*Material for this task*
================================

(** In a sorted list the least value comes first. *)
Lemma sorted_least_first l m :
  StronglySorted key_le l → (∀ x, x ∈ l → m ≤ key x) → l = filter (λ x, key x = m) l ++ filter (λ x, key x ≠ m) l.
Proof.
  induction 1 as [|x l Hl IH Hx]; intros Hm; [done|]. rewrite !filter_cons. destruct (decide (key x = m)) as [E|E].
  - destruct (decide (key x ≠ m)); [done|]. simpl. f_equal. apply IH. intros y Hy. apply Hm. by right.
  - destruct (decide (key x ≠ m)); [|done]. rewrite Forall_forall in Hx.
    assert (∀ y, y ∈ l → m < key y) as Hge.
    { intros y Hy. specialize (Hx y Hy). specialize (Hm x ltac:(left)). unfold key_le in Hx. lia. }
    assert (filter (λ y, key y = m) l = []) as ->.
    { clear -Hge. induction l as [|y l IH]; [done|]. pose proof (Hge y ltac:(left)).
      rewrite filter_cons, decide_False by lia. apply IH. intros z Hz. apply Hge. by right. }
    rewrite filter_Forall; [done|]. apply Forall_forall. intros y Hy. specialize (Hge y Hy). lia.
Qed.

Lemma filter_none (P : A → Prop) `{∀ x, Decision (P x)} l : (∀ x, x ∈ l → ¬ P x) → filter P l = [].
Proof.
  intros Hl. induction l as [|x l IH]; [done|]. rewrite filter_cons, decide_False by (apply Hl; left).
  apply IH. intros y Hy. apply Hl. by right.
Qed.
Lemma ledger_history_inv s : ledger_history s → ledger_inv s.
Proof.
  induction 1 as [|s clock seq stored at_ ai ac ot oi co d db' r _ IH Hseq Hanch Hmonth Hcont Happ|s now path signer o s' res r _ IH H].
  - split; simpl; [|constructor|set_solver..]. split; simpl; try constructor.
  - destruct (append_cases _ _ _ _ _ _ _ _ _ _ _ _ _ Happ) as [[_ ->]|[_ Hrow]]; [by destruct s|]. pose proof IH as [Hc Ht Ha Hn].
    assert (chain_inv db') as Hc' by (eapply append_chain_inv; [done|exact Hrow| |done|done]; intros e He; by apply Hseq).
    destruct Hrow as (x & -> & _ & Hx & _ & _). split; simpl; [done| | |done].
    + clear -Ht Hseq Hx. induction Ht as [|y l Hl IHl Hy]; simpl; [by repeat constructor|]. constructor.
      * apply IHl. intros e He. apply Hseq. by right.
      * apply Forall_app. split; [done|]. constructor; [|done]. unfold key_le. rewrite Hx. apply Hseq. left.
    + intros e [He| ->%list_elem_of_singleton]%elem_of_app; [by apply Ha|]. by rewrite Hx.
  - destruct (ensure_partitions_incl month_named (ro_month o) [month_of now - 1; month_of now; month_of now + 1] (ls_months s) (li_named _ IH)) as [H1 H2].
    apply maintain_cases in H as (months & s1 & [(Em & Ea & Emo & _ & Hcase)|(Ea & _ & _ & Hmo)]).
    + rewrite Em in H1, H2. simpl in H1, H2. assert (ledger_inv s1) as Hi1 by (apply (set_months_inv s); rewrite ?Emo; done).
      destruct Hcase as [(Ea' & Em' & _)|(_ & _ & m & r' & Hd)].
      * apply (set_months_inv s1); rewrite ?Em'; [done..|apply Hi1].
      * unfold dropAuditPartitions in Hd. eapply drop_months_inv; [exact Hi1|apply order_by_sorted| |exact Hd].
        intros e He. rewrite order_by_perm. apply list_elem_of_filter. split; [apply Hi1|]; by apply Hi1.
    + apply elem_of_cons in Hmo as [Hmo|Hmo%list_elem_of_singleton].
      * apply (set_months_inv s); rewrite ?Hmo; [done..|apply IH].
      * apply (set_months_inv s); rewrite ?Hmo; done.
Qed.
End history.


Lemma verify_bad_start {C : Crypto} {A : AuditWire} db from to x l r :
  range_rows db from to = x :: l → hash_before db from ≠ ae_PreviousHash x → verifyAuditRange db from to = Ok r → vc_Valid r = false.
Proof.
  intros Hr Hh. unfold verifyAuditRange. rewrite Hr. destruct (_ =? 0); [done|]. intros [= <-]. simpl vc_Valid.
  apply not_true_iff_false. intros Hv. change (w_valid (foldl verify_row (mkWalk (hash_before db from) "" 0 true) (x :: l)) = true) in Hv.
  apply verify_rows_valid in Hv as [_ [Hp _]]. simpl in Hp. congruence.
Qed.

================================

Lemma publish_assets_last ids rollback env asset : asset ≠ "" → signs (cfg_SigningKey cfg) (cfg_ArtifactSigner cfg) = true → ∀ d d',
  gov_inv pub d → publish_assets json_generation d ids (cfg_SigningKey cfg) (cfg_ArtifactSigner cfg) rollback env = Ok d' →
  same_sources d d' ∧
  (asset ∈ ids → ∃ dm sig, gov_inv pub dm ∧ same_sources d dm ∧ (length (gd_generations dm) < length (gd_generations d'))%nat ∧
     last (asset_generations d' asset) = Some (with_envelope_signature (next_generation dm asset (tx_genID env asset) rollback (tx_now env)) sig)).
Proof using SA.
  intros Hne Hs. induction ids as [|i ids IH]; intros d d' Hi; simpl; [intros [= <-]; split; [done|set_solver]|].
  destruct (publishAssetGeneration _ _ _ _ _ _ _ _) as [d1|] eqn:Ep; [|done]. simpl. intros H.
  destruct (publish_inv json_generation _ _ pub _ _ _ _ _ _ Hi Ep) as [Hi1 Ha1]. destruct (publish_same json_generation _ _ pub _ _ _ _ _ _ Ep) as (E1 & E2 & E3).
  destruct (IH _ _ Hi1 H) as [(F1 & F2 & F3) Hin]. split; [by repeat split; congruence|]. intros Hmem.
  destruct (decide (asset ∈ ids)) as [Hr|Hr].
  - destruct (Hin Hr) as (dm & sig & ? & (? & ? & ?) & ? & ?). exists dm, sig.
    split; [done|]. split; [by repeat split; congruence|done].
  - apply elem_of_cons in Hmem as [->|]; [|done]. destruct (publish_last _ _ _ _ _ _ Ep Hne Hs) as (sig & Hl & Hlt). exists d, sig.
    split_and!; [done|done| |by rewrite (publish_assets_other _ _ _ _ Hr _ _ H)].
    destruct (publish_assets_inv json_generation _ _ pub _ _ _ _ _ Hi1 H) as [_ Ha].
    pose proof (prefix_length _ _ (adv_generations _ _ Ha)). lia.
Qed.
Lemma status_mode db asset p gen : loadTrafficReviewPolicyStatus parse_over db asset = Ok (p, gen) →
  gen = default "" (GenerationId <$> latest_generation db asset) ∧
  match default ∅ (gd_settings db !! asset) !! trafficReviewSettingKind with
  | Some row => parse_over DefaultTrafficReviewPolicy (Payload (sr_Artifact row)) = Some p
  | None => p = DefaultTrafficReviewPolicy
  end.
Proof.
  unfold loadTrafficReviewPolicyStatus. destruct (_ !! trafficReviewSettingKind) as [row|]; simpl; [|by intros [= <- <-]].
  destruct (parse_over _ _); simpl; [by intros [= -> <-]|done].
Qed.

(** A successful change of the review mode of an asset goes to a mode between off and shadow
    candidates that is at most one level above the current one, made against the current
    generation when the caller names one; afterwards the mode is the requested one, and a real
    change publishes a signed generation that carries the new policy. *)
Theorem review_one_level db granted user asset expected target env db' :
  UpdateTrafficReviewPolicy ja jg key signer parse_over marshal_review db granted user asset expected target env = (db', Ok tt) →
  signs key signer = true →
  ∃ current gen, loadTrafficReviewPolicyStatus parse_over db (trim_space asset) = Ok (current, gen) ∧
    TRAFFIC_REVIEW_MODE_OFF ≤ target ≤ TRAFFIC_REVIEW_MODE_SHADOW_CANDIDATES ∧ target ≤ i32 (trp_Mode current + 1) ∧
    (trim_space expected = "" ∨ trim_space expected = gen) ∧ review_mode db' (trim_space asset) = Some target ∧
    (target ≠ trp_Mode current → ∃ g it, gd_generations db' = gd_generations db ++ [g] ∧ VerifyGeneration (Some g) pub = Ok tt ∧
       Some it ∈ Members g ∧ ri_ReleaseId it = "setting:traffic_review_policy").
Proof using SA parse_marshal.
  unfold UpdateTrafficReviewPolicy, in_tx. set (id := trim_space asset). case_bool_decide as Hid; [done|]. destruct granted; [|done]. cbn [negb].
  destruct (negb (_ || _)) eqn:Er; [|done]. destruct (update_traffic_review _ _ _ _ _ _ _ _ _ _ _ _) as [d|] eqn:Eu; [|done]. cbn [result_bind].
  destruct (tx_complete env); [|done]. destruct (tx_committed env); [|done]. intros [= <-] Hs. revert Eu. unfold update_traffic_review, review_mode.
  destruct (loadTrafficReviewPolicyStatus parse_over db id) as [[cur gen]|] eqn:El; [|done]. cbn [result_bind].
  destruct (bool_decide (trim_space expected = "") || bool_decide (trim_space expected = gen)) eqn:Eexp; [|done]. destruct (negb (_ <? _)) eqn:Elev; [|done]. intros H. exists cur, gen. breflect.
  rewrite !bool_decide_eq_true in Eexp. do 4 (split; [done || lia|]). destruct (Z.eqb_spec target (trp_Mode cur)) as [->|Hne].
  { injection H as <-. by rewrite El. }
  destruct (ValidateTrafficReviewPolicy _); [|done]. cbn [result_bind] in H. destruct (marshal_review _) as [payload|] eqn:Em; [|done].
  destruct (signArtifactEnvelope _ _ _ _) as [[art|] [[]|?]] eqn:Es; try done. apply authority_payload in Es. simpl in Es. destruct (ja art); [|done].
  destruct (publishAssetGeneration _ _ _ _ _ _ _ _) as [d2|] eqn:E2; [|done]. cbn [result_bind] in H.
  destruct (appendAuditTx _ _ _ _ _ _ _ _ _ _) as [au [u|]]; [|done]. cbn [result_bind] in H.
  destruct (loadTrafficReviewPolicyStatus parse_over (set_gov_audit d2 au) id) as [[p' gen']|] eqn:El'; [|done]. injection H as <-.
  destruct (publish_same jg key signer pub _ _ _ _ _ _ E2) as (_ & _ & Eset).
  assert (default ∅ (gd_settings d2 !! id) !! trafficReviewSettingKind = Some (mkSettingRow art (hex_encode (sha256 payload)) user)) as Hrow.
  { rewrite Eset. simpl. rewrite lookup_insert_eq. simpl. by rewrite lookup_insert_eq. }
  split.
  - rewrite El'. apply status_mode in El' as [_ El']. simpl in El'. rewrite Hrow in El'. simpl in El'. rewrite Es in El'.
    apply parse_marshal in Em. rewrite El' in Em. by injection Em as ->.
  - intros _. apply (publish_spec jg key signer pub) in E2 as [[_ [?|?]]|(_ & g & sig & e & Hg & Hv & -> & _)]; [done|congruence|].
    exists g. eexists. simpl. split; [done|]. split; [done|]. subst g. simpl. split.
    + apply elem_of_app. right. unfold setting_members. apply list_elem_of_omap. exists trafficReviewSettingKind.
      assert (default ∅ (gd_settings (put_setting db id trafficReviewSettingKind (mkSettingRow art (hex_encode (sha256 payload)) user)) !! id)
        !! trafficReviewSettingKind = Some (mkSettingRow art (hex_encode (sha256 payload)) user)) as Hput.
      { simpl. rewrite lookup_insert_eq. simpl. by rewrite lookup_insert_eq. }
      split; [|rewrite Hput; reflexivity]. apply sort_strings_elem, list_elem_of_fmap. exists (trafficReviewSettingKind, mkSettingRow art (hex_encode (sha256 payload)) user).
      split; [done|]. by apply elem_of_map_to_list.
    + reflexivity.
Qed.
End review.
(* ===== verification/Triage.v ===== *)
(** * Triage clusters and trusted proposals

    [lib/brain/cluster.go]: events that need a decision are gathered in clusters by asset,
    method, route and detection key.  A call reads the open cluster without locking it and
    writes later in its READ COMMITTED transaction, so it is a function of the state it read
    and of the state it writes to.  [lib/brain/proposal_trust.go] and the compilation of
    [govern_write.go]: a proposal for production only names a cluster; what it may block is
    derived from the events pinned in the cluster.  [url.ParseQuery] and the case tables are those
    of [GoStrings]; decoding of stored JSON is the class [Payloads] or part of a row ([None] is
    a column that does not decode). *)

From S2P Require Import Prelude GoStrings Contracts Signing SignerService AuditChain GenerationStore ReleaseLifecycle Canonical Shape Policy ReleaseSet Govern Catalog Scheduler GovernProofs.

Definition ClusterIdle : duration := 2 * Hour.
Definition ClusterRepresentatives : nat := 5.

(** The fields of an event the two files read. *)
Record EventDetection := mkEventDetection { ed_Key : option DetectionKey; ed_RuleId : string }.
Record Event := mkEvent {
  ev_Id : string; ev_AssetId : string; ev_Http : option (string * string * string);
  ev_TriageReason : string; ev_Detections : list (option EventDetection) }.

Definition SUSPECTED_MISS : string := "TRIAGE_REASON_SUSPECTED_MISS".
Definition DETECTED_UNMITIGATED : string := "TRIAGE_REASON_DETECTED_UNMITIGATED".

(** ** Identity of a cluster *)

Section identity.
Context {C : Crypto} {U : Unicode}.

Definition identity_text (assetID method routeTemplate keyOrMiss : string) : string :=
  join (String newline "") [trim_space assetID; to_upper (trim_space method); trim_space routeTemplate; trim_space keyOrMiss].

================================

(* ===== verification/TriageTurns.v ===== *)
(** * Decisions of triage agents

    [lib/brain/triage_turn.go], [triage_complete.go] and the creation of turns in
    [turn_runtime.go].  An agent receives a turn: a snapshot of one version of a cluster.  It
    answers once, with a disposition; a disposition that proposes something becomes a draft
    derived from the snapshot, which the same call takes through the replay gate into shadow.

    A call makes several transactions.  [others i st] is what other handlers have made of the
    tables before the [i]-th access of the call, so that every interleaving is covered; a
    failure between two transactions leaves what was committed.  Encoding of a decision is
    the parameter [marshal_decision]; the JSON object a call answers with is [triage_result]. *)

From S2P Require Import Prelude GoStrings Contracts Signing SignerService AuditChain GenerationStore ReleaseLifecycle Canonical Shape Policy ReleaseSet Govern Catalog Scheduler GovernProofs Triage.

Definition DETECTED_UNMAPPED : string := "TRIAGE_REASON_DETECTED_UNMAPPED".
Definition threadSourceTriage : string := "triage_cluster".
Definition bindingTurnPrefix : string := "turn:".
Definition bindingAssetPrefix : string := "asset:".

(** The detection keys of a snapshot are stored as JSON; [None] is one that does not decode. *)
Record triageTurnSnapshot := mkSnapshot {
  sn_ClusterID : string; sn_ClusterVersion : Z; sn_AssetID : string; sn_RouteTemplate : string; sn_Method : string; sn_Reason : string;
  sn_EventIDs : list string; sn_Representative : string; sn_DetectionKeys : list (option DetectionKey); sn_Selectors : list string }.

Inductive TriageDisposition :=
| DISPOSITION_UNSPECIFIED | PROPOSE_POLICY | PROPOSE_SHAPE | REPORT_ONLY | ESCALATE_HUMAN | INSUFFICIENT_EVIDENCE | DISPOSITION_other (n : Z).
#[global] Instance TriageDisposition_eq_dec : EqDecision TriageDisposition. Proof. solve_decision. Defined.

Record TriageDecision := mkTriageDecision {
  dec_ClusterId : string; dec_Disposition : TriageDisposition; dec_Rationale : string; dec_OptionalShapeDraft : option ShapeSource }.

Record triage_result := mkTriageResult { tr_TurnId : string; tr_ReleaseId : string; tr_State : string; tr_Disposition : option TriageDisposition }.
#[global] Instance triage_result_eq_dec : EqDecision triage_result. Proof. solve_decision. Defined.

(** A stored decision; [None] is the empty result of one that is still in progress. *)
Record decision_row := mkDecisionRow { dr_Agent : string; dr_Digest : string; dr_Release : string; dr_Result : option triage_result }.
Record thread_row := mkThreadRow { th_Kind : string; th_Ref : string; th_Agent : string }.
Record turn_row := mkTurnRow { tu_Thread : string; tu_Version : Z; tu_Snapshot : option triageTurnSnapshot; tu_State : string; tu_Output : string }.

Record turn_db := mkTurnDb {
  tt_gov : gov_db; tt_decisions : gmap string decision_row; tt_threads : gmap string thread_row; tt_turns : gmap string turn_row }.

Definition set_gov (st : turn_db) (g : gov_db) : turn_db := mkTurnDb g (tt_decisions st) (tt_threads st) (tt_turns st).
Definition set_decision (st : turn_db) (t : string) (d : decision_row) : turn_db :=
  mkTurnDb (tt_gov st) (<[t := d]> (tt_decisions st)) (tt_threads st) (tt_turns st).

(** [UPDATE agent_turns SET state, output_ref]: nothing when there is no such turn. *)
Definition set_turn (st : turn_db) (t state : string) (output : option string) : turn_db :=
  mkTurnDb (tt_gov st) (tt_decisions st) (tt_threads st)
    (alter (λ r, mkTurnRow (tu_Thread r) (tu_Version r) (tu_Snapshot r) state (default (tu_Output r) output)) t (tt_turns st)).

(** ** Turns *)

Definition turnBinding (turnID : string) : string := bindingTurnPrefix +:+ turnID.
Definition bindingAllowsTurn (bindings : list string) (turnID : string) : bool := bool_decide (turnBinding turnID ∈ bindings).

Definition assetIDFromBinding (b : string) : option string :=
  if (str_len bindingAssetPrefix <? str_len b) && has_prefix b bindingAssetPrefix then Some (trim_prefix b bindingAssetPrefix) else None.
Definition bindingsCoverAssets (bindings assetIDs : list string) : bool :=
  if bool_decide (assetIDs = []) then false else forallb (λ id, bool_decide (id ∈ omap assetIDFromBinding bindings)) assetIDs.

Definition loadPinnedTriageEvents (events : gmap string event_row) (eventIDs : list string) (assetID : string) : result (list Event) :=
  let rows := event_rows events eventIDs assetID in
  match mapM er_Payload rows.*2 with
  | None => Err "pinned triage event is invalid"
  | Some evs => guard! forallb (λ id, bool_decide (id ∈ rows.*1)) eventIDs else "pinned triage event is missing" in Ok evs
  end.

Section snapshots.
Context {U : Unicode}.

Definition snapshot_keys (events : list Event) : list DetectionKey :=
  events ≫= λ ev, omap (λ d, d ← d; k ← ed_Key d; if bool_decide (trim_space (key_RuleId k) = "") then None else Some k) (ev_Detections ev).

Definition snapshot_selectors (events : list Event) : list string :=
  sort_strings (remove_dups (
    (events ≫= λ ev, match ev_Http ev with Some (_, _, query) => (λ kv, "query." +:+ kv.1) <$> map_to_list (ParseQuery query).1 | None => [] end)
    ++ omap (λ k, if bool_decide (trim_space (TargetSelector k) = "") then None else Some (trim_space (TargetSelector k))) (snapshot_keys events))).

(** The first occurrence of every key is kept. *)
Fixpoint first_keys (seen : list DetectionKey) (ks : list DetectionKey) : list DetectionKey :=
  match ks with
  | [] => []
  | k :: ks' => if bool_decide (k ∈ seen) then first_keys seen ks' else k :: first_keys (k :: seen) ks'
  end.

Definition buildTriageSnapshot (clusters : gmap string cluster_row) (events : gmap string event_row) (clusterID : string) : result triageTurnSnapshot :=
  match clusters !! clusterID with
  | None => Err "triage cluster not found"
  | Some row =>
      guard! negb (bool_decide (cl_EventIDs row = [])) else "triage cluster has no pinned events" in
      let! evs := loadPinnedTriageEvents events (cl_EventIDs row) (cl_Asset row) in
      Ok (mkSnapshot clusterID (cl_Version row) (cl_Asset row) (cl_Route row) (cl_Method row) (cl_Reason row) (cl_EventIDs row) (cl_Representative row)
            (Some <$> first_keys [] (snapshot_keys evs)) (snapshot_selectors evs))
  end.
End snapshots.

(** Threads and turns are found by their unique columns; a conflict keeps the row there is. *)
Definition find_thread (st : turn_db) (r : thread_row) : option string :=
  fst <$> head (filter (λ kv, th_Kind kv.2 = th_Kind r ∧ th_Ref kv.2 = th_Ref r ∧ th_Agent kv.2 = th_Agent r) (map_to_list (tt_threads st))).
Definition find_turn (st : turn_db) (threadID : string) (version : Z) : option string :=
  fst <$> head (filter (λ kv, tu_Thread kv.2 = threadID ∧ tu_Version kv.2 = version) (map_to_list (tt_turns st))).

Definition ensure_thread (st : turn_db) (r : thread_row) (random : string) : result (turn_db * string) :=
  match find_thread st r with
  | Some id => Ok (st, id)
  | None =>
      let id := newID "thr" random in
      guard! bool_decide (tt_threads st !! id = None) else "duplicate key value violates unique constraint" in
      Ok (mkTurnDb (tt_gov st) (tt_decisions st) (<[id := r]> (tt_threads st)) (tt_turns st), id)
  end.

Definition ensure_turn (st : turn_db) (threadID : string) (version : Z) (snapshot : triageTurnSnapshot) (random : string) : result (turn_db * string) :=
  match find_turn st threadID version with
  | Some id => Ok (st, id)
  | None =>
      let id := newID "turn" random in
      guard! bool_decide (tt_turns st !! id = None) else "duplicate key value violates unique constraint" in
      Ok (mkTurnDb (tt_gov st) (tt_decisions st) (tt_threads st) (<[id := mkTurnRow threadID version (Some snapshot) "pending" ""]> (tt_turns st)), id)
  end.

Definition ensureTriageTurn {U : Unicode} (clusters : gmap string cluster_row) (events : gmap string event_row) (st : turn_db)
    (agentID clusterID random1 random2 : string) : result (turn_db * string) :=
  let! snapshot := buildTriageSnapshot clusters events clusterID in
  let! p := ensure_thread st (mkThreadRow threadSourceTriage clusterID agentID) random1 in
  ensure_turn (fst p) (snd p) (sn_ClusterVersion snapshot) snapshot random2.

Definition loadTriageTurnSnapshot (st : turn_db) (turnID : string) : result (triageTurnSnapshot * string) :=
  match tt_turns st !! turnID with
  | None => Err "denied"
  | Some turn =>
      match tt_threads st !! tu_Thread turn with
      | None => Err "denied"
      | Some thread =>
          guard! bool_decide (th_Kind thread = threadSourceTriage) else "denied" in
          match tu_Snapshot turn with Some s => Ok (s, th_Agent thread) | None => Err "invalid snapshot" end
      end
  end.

================================

*Task instructions*
Would you retype exactly the lines above, from the line with "Some target ∧" to the line with "Some it ∈ Members", with both end lines kept and nothing more?

*Answer to this problem*
    (trim_space expected = "" ∨ trim_space expected = gen) ∧ review_mode db' (trim_space asset) = Some target ∧
    (target ≠ trp_Mode current → ∃ g it, gd_generations db' = gd_generations db ++ [g] ∧ VerifyGeneration (Some g) pub = Ok tt ∧
       Some it ∈ Members g ∧ ri_ReleaseId it = "setting:traffic_review_policy").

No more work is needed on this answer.